§ **Required action**
When you reach the line in the data below that contains "rr_times : forall", please start repeating lines exactly, and stop after the line that contains "bucket_index (mb_minuteStartMs b)", repeating nothing else.

Material for this exercise section start

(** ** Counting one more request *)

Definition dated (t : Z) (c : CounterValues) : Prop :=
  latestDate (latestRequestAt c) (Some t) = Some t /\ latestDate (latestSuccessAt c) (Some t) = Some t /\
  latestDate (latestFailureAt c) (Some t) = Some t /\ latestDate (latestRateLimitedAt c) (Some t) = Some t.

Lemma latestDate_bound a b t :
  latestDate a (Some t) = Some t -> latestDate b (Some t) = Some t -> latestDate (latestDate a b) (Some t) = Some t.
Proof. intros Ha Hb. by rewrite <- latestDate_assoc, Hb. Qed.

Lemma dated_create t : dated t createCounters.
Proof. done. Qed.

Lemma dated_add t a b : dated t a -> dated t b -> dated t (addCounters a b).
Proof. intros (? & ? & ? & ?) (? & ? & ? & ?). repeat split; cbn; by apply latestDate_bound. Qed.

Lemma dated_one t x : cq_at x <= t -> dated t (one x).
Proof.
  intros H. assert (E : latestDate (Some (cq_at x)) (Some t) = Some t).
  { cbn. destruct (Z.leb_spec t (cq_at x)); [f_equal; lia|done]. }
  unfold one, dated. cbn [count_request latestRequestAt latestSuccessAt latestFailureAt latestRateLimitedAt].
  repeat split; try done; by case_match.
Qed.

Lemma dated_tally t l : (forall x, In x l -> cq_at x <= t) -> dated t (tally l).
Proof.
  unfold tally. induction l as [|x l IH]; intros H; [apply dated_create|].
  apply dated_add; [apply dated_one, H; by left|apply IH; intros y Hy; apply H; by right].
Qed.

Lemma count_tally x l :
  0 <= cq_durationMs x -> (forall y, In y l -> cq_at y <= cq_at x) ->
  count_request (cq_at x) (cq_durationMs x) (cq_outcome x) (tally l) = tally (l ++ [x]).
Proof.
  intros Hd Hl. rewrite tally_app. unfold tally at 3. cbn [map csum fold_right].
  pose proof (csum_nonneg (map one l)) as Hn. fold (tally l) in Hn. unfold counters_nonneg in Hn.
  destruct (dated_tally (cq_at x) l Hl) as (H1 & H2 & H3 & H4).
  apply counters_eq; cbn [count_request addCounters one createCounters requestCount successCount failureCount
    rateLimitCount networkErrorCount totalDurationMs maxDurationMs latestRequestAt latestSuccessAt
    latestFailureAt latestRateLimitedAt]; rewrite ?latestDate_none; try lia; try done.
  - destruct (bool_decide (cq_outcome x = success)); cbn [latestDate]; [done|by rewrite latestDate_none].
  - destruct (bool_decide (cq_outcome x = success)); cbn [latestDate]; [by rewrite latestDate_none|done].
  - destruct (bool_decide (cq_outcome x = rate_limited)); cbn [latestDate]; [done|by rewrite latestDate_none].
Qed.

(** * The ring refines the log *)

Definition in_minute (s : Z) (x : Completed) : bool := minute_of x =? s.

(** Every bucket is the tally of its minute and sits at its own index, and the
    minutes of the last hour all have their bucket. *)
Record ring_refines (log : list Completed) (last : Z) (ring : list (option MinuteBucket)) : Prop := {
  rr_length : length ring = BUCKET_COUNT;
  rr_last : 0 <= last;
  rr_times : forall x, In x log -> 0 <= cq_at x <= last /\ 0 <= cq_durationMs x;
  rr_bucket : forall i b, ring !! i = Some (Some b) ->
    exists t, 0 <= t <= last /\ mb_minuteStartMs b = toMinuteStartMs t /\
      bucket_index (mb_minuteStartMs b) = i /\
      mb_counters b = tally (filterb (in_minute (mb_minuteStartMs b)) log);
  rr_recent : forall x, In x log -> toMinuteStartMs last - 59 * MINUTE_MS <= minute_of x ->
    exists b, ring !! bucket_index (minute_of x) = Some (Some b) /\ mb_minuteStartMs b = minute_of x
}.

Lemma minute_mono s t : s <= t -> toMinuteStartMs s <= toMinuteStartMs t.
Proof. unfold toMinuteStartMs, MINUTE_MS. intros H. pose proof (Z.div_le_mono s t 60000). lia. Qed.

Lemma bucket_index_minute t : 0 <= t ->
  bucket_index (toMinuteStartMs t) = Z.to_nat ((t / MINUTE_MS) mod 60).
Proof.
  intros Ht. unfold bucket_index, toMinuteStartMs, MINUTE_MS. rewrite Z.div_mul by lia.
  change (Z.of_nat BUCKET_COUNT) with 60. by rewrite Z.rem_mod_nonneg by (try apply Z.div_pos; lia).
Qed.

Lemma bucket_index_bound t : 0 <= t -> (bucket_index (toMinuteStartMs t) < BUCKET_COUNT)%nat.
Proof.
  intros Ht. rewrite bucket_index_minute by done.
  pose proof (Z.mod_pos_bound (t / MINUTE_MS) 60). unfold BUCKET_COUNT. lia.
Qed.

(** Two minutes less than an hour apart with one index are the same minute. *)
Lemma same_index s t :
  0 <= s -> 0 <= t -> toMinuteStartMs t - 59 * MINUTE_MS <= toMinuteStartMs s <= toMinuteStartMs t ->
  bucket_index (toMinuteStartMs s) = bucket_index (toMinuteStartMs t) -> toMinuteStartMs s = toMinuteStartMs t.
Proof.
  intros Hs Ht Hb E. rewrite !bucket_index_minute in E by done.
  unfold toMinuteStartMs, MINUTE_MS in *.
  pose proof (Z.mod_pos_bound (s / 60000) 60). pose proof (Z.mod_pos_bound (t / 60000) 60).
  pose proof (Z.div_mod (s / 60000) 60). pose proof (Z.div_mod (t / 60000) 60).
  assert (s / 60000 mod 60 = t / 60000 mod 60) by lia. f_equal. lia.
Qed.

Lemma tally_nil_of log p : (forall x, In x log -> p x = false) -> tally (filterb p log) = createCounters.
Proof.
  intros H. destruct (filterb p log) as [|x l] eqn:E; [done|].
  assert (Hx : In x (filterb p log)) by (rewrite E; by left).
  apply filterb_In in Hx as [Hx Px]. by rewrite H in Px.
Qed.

Material for this exercise section end
Material for this exercise section start

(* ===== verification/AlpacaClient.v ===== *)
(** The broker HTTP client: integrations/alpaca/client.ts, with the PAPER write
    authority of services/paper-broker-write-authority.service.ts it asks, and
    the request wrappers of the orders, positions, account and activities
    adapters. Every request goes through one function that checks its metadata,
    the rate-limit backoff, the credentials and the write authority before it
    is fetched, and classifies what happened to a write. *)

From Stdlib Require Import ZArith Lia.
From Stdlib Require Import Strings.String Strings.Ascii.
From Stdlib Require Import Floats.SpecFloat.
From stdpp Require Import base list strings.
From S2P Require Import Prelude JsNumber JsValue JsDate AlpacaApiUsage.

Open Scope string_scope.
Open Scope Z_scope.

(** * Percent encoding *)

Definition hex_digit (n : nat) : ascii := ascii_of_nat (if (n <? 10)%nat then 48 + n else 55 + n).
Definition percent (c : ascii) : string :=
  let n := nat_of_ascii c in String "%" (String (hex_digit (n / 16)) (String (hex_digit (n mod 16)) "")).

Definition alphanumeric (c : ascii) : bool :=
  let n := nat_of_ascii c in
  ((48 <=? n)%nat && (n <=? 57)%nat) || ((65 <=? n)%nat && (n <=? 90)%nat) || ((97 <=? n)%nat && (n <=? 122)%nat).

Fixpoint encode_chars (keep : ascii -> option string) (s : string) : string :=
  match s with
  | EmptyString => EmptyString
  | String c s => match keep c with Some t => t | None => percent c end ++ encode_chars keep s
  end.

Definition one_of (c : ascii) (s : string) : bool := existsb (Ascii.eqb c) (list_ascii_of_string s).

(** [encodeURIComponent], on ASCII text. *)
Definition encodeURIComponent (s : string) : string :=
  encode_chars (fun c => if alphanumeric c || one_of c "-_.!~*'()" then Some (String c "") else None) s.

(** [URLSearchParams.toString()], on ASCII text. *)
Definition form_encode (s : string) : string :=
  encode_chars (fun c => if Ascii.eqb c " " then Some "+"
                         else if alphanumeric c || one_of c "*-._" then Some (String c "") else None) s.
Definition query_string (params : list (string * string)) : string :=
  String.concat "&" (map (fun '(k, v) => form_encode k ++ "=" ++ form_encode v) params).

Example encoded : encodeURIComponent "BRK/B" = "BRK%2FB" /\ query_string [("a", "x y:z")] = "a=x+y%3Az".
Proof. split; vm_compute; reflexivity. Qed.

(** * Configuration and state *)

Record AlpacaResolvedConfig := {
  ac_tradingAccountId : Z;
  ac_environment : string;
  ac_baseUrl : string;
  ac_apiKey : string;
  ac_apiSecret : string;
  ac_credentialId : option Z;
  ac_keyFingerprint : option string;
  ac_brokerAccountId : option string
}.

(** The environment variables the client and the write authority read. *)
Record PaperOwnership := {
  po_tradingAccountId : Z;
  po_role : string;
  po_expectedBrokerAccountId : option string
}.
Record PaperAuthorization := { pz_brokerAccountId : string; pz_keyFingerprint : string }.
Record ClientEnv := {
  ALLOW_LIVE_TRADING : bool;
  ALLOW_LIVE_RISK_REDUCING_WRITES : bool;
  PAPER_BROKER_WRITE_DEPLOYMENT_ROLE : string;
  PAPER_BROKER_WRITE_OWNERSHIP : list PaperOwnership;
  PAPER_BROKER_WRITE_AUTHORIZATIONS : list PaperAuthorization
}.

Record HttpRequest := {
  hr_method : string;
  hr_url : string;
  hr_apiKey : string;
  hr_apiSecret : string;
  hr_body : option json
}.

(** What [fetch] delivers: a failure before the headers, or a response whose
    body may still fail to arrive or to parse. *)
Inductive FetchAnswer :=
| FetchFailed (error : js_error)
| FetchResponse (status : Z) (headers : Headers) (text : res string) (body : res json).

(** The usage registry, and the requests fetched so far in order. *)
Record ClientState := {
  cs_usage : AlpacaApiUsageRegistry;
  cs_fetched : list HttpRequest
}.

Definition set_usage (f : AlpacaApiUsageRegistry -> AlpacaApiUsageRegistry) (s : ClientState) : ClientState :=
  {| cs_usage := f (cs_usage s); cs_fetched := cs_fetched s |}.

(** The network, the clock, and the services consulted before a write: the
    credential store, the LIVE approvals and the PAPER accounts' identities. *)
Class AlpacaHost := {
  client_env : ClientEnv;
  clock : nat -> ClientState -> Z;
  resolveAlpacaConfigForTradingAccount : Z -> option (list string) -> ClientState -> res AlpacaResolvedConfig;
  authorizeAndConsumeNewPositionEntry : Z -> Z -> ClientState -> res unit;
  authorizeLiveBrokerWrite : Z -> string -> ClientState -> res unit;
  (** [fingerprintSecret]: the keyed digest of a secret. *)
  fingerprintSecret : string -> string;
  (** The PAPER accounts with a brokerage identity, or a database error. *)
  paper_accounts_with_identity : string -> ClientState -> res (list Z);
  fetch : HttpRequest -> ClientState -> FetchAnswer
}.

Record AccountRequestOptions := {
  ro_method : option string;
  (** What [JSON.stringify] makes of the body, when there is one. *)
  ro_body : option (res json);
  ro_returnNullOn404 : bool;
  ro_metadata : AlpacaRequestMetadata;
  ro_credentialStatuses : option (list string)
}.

Material for this exercise section end

§ **Completed exercise**
  rr_times : forall x, In x log -> 0 <= cq_at x <= last /\ 0 <= cq_durationMs x;
  rr_bucket : forall i b, ring !! i = Some (Some b) ->
    exists t, 0 <= t <= last /\ mb_minuteStartMs b = toMinuteStartMs t /\
      bucket_index (mb_minuteStartMs b) = i /\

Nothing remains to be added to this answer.